Sometimes I imagine my addiction was like a tsunami, gaining strength so slowly it was nearly imperceptible at first, until it was too big and too late to out run. It always had its own way about it, its own mysterious momentum. It started small and though it was a gradual progression, it was always increasing in its power to take more and more of me away from myself. And as that giant wave pulled back, as it gathered its strength by retreating from the beach, it was collecting everything laid out on the wide open sand that was my life, along with it. All the ways I already knew how to hurt myself were laid bare before my addiction, and my addiction swallowed it all up so it would have even more devastating force to hurl back at me when it finally slammed into me completely.

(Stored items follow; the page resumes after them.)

(** A migration that is interrupted is never finished. The steps of
    version 2 are not one transaction: when one fails after the first column,
    or when a complete store's version cannot be read once, that start and
    every later one fails, however well their statements end. *)
Theorem migration_interrupted_refuted (t : user_tables) :
  (exists results s1, initialize 10 true (user_file new_file t results) = Some (false, s1) /\ db_results s1 = [] /\
     forall fuel, (2 <= fuel)%nat -> exists s2, initialize fuel true s1 = Some (false, s2) /\ db_schema s2 = db_schema s1) /\
  (exists results s1, initialize 10 true (user_file (mkUserSchema 2 true 4) t results) = Some (false, s1) /\ db_results s1 = [] /\
     forall fuel, (2 <= fuel)%nat -> exists s2, initialize fuel true s1 = Some (false, s2) /\ db_schema s2 = db_schema s1).
Proof.
  split.
  - exists [SqlOk; SqlOk; SqlOk; SqlOk; SqlOk; SqlOk; SqlOk; SqlError]. eexists. split; [vm_compute; reflexivity|]. split; [reflexivity|].
    intros [|[|fuel]] Hf; [lia|lia|]. eexists. split; reflexivity.
  - exists [SqlOk; SqlError]. eexists. split; [vm_compute; reflexivity|]. split; [reflexivity|].
    intros [|[|fuel]] Hf; [lia|lia|]. eexists. split; reflexivity.
Qed.

(* ------------------------------------------------------------------ *)
(** ** Witnesses *)

Lemma migration_terminates_witness :
  exists s', initialize 2 true (user_file new_file no_users []) = Some (true, s') /\ db_disk s' = no_users.
Proof.
  destruct (migration_terminates 2 true (user_file new_file no_users [])) as [(ok & s' & E & D & _) H].
  - intros Hv. cbn in Hv. lia.
  - reflexivity.
  - destruct (H eq_refl (or_introl eq_refl)) as [s2 E2]. rewrite E in E2. injection E2 as -> <-. exists s'. auto.
Defined.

My alcohol addiction had help, I guess is what I mean. It sucked into itself all the maladaptations I had already developed during my childhood and teenage years. It exploited my insecurities and my self-hatred. It exacerbated my fears of punishment, my body, rejection, abandonment, inadequacy, and failure. It grew stronger by feeding on my already ripened forms of self-loathing and constant anxiety. It reinforced all the ways I thought I had to prove myself to get love. Love was always sort of like an object hanging on a wall in front of me. It was close, but it was mostly decorative. It looked a certain way and that way was attractive (hence the hanging upon a wall to be looked at). Love was mostly outside of me. I know because I was always reaching for it. Hoping to be able to grab hold of it, take it. But love was also reserved for certain kinds of people and the ‘right’ ways they behaved. Love was finite, which meant it was also a competition.

Allison Marie Conway’s Newsletter is a reader-supported publication. To receive new posts and support my work, consider becoming a free or paid subscriber.

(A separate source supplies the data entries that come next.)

(* ===== verification/ProductsPresenter.v ===== *)
(** * The products page
    (src/presenter/ProductsPresenter.{h,cpp}, src/model/ModelContext.h, the
    asynchronous half of src/model/DatabaseManager.cpp)

    The presenter over the product database: the list and its search, the
    role gate and the audit trail of the changes, the recipe editor, and the
    two threads a change passes: the I/O thread runs it, the main loop
    reports it. A run is a sequence of events; while a recipe is saved, the
    I/O thread may run between its statements. *)
From Stdlib Require Import Ascii String.
From stdpp Require Import strings.
From S2P Require Import Prelude Float32 Format Sql Serializers SimulatedModel Auth ProductStore.
Local Open Scope string_scope.
Local Open Scope Z_scope.
Local Open Scope list_scope.

Definition kProduct : string := "PRODUCT".
Definition kStatusActive : string := "Active".
Definition kMinOperations : Z := 1.
Definition kMaxOperations : Z := 100.
Definition kMinPassRate : float32 := f32_of_Z 0.
Definition kMaxPassRate : float32 := f32_of_Z 100.
Definition kMaxPendingOperations : nat := 1000.

(** What the presenter uses of the production model. *)
Class RecipeModel (M : Type) := {
  rm_loadProduct : M -> Product -> Recipe -> M;
  rm_getQualityCheckpoints : M -> list QualityCheckpoint;
}.
#[export] Instance SimulatedRecipes {G} `{RandomSource G} : RecipeModel (SimulatedModel G) :=
  {| rm_loadProduct m p r := loadProduct p r m; rm_getQualityCheckpoints := getQualityCheckpoints |}.

(* ------------------------------------------------------------------ *)
(** ** Requests and what is shown *)

(** A posted task: its operation, and the number of the caller's callback. *)
Inductive request_kind := RqChange (o : product_op) | RqExport.
Record request := mkRequest { rq_kind : request_kind; rq_callback : nat }.
Inductive answer := AnDone (o : product_op) (callback : nat) (success : bool) | AnExport (callback : nat) (products : list ProductRow).

Record ProductItem := mkItem { it_id : Z; it_productCode : string; it_name : string; it_status : string; it_stock : Z; it_qualityRate : float32 }.
Record ViewProductDialogViewModel := mkDialog { vd_productId : string; vd_description : string; vd_createdDate : string; vd_isVerified : bool }.

Inductive shown_event :=
| ShProducts (items : list ProductItem)
| ShProduct (vm : ViewProductDialogViewModel)
| ShRecipe (loaded : bool) (message : string)
| ShRecipeForm (recipe : Recipe)
| ShCallback (callback : nat) (success : bool)
| ShExport (callback : nat) (products : list ProductRow).

Definition action_of (o : product_op) : string := match o with OpAdd _ _ _ _ _ => "ADD" | OpUpdate _ _ _ _ _ => "UPDATE" | OpDelete _ => "DELETE" end.
Definition details_of (o : product_op) : string :=
  match o with OpAdd code _ _ _ _ => "code=" ++ code | OpUpdate id _ _ _ _ | OpDelete id => "id=" ++ to_string id end%string.

(** [recipes_] and [recipesWriter_] are the database or null. *)
Record ProductsPresenter (M : Type) := mkPresenter {
  pp_db : Catalogue;
  pp_io : list request;
  pp_ioStopped : bool;
  pp_idle : list answer;
  pp_session : option Session;
  pp_audit : option (list AuditEvent);
  currentSearchQuery_ : string;
  recipes_ : bool;
  recipesWriter_ : bool;
  productionModel_ : option M;
  pp_shown : list shown_event;
}.
Arguments mkPresenter {M} _ _ _ _ _ _ _ _ _ _ _.
Arguments pp_db {M} _.
Arguments pp_io {M} _.
Arguments pp_ioStopped {M} _.
Arguments pp_idle {M} _.
Arguments pp_session {M} _.
Arguments pp_audit {M} _.
Arguments currentSearchQuery_ {M} _.
Arguments recipes_ {M} _.
Arguments recipesWriter_ {M} _.
Arguments productionModel_ {M} _.
Arguments pp_shown {M} _.

Section Presenter.
Context {M : Type} `{RecipeModel M} `{SqlLike} (tr : string -> string).
Implicit Types p : ProductsPresenter M.

Definition set_db x p : ProductsPresenter M := mkPresenter x (pp_io p) (pp_ioStopped p) (pp_idle p) (pp_session p) (pp_audit p) (currentSearchQuery_ p) (recipes_ p) (recipesWriter_ p) (productionModel_ p) (pp_shown p).
Definition set_io x p : ProductsPresenter M := mkPresenter (pp_db p) x (pp_ioStopped p) (pp_idle p) (pp_session p) (pp_audit p) (currentSearchQuery_ p) (recipes_ p) (recipesWriter_ p) (productionModel_ p) (pp_shown p).
Definition set_idle x p : ProductsPresenter M := mkPresenter (pp_db p) (pp_io p) (pp_ioStopped p) x (pp_session p) (pp_audit p) (currentSearchQuery_ p) (recipes_ p) (recipesWriter_ p) (productionModel_ p) (pp_shown p).
Definition set_session x p : ProductsPresenter M := mkPresenter (pp_db p) (pp_io p) (pp_ioStopped p) (pp_idle p) x (pp_audit p) (currentSearchQuery_ p) (recipes_ p) (recipesWriter_ p) (productionModel_ p) (pp_shown p).
Definition set_audit x p : ProductsPresenter M := mkPresenter (pp_db p) (pp_io p) (pp_ioStopped p) (pp_idle p) (pp_session p) x (currentSearchQuery_ p) (recipes_ p) (recipesWriter_ p) (productionModel_ p) (pp_shown p).
Definition set_query x p : ProductsPresenter M := mkPresenter (pp_db p) (pp_io p) (pp_ioStopped p) (pp_idle p) (pp_session p) (pp_audit p) x (recipes_ p) (recipesWriter_ p) (productionModel_ p) (pp_shown p).
Definition set_model x p : ProductsPresenter M := mkPresenter (pp_db p) (pp_io p) (pp_ioStopped p) (pp_idle p) (pp_session p) (pp_audit p) (currentSearchQuery_ p) (recipes_ p) (recipesWriter_ p) x (pp_shown p).
Definition show (e : shown_event) p := mkPresenter (pp_db p) (pp_io p) (pp_ioStopped p) (pp_idle p) (pp_session p) (pp_audit p) (currentSearchQuery_ p) (recipes_ p) (recipesWriter_ p) (productionModel_ p) (pp_shown p ++ [e]).
Definition stop_io p : ProductsPresenter M := mkPresenter (pp_db p) (pp_io p) true (pp_idle p) (pp_session p) (pp_audit p) (currentSearchQuery_ p) (recipes_ p) (recipesWriter_ p) (productionModel_ p) (pp_shown p).

(* ------------------------------------------------------------------ *)
(** ** Audit and permission *)

Definition emitAudit (action details outcome : string) p : ProductsPresenter M :=
  match pp_audit p, pp_session p with
  | Some log, Some s =>
      let user := default user_default (currentUser s) in
      set_audit (Some (log ++ [mkAudit (username user) (roleName (role user)) kProduct action details outcome])) p
  | _, _ => p
  end.

Definition checkEditPermission (action details : string) p : bool * ProductsPresenter M :=
  match pp_session p with
  | None => (true, p)
  | Some s =>
      match currentUser s with
      | None => (false, p)
      | Some user => if canEditProducts (role user) then (true, p) else (false, emitAudit action details kFailure p)
      end
  end.

(* ------------------------------------------------------------------ *)
(** ** The list *)

Definition item_of (r : ProductRow) : outcome ProductItem :=
  id ← initialised (row_id r);
  stock ← initialised (row_stock r);
  rate ← initialised (row_qualityRate r);
  Ret (mkItem id (row_productCode r) (row_name r) (row_status r) stock rate).

Fixpoint items_of (rs : list ProductRow) : outcome (list ProductItem) :=
  match rs with [] => Ret [] | r :: rs => i ← item_of r; rest ← items_of rs; Ret (i :: rest) end.

Definition buildProductsViewModel p : outcome (list ProductItem * ProductsPresenter M) :=
  let '(rows, db) := if bool_decide (currentSearchQuery_ p = "") then getAllProducts (pp_db p) else searchProducts (currentSearchQuery_ p) (pp_db p) in
  items ← items_of rows;
  Ret (items, set_db db p).

Definition loadProducts p : outcome (ProductsPresenter M) :=
  '(items, p) ← buildProductsViewModel (set_query "" p);
  Ret (show (ShProducts items) p).

Definition searchFor (query : string) p : outcome (ProductsPresenter M) :=
  '(items, p) ← buildProductsViewModel (set_query query p);
  Ret (show (ShProducts items) p).

Definition buildProductDetailViewModel (productId : Z) p : outcome (ViewProductDialogViewModel * ProductsPresenter M) :=
  let '(product, db) := getProduct productId (pp_db p) in
  let p := set_db db p in
  id ← initialised (row_id product);
  if id =? kInvalidProductId then Ret (mkDialog "NOT FOUND" "Product not found or deleted" "" false, p)
  else
    stock ← initialised (row_stock product);
    rate ← initialised (row_qualityRate product);
    Ret (mkDialog (row_productCode product)
           (row_name product ++ String kLF ("Status: " ++ row_status product ++ String kLF ("Stock: " ++ to_string stock ++ " units" ++
              String kLF ("Quality: " ++ fmt_fixed 6 rate ++ "%"))))%string
           (row_createdAt product) (bool_decide (row_status product = kStatusActive)), p).

Definition viewProduct (productId : Z) p : outcome (ProductsPresenter M) :=
  '(vm, p) ← buildProductDetailViewModel productId p;
  Ret (show (ShProduct vm) p).

(* ------------------------------------------------------------------ *)
(** ** Changes *)

(** [ModelContext::post], its result ignored by the callers. *)
Definition post (r : request) p : ProductsPresenter M :=
  if (kMaxPendingOperations <=? length (pp_io p))%nat then p else set_io (pp_io p ++ [r]) p.

(** addProduct, updateProduct and deleteProduct. *)
Definition changeProduct (o : product_op) (callback : nat) p : ProductsPresenter M :=
  let '(allowed, p) := checkEditPermission (action_of o) (details_of o) p in
  if negb allowed then show (ShCallback callback false) p else post (mkRequest (RqChange o) callback) p.

Definition exportProducts (callback : nat) p : ProductsPresenter M := post (mkRequest RqExport callback) p.

(** The I/O thread takes the next task, at a time of SQLite's clock. *)
Definition io_next (now : string) p : ProductsPresenter M :=
  if pp_ioStopped p then p
  else
    match pp_io p with
    | [] => p
    | r :: io =>
        let p := set_io io p in
        match rq_kind r with
        | RqChange o => let '(success, db) := store_op now o (pp_db p) in set_idle (pp_idle p ++ [AnDone o (rq_callback r) success]) (set_db db p)
        | RqExport => let '(products, db) := getAllProducts (pp_db p) in set_idle (pp_idle p ++ [AnExport (rq_callback r) products]) (set_db db p)
        end
    end.

(** The main loop reports the next answer. *)
Definition idle_next p : outcome (ProductsPresenter M) :=
  match pp_idle p with
  | [] => Ret p
  | AnDone o callback success :: idle =>
      let p := set_idle idle p in
      if success : bool then
        p ← loadProducts (emitAudit (action_of o) (details_of o) kSuccess p);
        Ret (show (ShCallback callback true) p)
      else Ret (show (ShCallback callback false) (emitAudit (action_of o) (details_of o) kFailure p))
  | AnExport callback products :: idle => Ret (show (ShExport callback products) (set_idle idle p))
  end.

(* ------------------------------------------------------------------ *)
(** ** Recipes *)

Definition loadRecipe (productId : Z) p : outcome (ProductsPresenter M) :=
  match productionModel_ p with
  | Some m =>
      if negb (recipes_ p) then Ret (show (ShRecipe false (tr "Recipe loading is not available.")) p)
      else
        let '(product, db) := getProduct productId (pp_db p) in
        let p := set_db db p in
        id ← initialised (row_id product);
        if id =? kInvalidProductId then Ret (show (ShRecipe false (tr "Product not found.")) p)
        else
          let '(recipe, db) := getRecipeByProductCode (row_productCode product) (pp_db p) in
          let p := set_db db p in
          match recipe with
          | None => msg ← vformat (tr "No recipe defined for {}.") [FText (row_productCode product)]; Ret (show (ShRecipe false msg) p)
          | Some recipe =>
              let p := set_model (Some (rm_loadProduct m (mkProduct (row_productCode product) (row_name product)) recipe)) p in
              msg ← vformat (tr "Loaded recipe for {}.") [FText (row_name product)];
              Ret (show (ShRecipe true msg) p)
          end
  | None => Ret (show (ShRecipe false (tr "Recipe loading is not available.")) p)
  end.

(** A checkpoint's row of the form: the stored target of its name, if any. *)
Definition form_target (stored : option Recipe) (cp : QualityCheckpoint) : CheckpointTarget :=
  mkTarget (qc_name cp)
    (match stored with
     | Some r =>
         match List.find (fun st => String.eqb (checkpointName st) (qc_name cp)) (checkpointTargets r) with
         | Some st => target_rate st
         | None => kDefaultPassRateTarget
         end
     | None => kDefaultPassRateTarget
     end).

Definition getRecipeForEditing (productId : Z) p : Recipe * ProductsPresenter M :=
  let '(product, db) := getProduct productId (pp_db p) in
  let p := set_db db p in
  let '(stored, p) :=
    if recipes_ p then let '(stored, db) := getRecipeByProductCode (row_productCode product) (pp_db p) in (stored, set_db db p) else (None, p) in
  let operations := match stored with Some r => rec_totalOperations r | None => 5 end in
  let checkpoints := match productionModel_ p with Some m => rm_getQualityCheckpoints m | None => [] end in
  (mkRecipe (row_productCode product) operations
     (match checkpoints with
      | [] => match stored with Some r => checkpointTargets r | None => [] end
      | _ => map (form_target stored) checkpoints
      end), p).

(** While [upsertRecipe] runs, the I/O thread runs so many tasks before each
    of its statements, at these times. *)
Definition interleaved (A : Type) (f : Catalogue -> A * Catalogue) (w : list (list string) * ProductsPresenter M) : A * (list (list string) * ProductsPresenter M) :=
  let '(slices, p) := w in
  let p := fold_left (fun p now => io_next now p) (hd [] slices) p in
  let '(a, db) := f (pp_db p) in
  (a, (tl slices, set_db db p)).

Definition target_out (t : CheckpointTarget) : bool := f32_ltb (target_rate t) kMinPassRate || f32_ltb kMaxPassRate (target_rate t).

I didn’t know that love (by love, I mean: acceptance, care, non-judgment) was already mine to give to myself. I always thought the only thing I was allowed to do with love was give it away to somebody else. A bit of a hot potato, you might say. If I had the slightest sense that maybe I was loveable, I quickly offered it up to ‘test’ if it were true. Something in me was afraid to believe love was meant just for me, so I became very good at performing what I thought was loveable in order to try to get real love back in return.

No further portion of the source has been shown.